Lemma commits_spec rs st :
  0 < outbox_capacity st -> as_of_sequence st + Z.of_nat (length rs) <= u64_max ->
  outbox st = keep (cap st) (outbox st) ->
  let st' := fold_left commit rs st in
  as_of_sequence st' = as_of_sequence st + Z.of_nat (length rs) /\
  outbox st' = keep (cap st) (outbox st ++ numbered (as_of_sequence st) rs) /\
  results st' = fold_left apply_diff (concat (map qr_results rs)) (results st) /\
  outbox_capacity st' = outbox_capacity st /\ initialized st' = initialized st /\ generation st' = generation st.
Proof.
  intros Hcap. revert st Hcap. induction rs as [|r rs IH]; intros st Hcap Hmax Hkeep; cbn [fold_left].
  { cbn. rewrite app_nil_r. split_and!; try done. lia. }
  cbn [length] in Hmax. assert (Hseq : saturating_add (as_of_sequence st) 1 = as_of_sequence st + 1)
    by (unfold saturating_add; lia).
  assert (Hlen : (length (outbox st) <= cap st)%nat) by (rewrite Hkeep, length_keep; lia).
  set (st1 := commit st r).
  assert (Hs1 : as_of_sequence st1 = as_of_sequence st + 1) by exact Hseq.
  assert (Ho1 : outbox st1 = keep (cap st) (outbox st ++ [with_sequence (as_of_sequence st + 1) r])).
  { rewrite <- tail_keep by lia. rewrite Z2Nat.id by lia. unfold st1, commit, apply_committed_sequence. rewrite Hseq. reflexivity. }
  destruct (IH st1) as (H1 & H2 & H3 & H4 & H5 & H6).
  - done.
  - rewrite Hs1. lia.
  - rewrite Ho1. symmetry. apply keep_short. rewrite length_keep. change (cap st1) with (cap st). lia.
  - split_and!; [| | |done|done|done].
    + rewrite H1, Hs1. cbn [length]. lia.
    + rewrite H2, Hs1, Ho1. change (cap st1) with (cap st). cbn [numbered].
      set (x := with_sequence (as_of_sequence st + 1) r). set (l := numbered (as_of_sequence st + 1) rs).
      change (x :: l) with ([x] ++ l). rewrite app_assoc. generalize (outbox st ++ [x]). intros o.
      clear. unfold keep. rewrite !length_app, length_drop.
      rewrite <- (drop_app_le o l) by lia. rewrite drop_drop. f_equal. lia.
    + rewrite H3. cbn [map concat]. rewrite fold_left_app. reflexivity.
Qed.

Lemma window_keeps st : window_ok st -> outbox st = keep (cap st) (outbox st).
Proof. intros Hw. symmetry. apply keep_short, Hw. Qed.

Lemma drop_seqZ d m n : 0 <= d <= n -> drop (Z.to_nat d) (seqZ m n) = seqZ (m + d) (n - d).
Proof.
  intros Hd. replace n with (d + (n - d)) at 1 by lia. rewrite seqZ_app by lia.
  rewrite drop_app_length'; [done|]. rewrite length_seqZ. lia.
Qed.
# # # #
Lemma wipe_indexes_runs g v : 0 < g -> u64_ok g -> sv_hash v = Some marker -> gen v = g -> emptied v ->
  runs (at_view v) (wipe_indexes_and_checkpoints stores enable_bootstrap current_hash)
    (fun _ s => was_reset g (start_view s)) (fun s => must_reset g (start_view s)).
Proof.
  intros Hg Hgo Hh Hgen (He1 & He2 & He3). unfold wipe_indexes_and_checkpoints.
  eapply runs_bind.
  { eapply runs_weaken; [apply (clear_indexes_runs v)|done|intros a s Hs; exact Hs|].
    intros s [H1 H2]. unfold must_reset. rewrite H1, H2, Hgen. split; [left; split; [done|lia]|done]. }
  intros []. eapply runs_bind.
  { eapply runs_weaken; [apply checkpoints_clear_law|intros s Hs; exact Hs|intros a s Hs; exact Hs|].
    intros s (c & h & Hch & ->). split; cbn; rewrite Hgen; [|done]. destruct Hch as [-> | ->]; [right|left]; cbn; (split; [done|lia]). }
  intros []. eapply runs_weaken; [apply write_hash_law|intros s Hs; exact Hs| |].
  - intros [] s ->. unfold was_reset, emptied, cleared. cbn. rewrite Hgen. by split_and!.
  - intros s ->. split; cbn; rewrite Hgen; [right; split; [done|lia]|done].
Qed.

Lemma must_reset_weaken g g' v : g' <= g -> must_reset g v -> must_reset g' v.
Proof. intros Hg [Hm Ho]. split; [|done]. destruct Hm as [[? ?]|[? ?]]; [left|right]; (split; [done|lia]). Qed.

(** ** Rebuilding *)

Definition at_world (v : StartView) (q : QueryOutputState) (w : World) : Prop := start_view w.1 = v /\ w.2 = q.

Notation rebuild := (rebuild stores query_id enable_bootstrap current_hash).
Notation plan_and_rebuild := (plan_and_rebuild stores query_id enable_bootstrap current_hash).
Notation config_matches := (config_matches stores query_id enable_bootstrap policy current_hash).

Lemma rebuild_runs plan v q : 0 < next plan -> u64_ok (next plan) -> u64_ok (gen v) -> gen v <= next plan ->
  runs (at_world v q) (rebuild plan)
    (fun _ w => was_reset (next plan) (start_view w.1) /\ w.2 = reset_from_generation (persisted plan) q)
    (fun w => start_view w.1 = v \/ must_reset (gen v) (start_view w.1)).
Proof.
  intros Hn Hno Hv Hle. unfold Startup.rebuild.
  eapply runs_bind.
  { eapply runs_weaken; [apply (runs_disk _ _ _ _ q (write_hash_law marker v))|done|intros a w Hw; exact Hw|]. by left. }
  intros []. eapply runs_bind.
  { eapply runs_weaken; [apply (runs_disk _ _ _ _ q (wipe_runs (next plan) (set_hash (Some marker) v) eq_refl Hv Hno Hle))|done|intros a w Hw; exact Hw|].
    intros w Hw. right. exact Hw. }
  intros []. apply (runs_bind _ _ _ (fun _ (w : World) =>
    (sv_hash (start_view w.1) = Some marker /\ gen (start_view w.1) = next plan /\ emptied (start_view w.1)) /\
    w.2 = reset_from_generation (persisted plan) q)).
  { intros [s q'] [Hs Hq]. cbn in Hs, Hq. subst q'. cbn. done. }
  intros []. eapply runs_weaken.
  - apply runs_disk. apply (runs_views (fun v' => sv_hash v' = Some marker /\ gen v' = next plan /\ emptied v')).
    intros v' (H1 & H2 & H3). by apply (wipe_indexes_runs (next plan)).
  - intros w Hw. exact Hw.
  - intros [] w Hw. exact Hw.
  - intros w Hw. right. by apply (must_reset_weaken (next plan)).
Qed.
# # # #
Instructions to follow
Would you copy, unchanged, the stretch of the records above that begins at the line containing "intros s (c" and ends at the line containing "Notation plan_and_rebuild := (plan_and_rebuild", and only that?

Answer to the exercise
    intros s (c & h & Hch & ->). split; cbn; rewrite Hgen; [|done]. destruct Hch as [-> | ->]; [right|left]; cbn; (split; [done|lia]). }
  intros []. eapply runs_weaken; [apply write_hash_law|intros s Hs; exact Hs| |].
  - intros [] s ->. unfold was_reset, emptied, cleared. cbn. rewrite Hgen. by split_and!.
  - intros s ->. split; cbn; rewrite Hgen; [right; split; [done|lia]|done].
Qed.

Lemma must_reset_weaken g g' v : g' <= g -> must_reset g v -> must_reset g' v.
Proof. intros Hg [Hm Ho]. split; [|done]. destruct Hm as [[? ?]|[? ?]]; [left|right]; (split; [done|lia]). Qed.

(** ** Rebuilding *)

Definition at_world (v : StartView) (q : QueryOutputState) (w : World) : Prop := start_view w.1 = v /\ w.2 = q.

Notation rebuild := (rebuild stores query_id enable_bootstrap current_hash).
Notation plan_and_rebuild := (plan_and_rebuild stores query_id enable_bootstrap current_hash).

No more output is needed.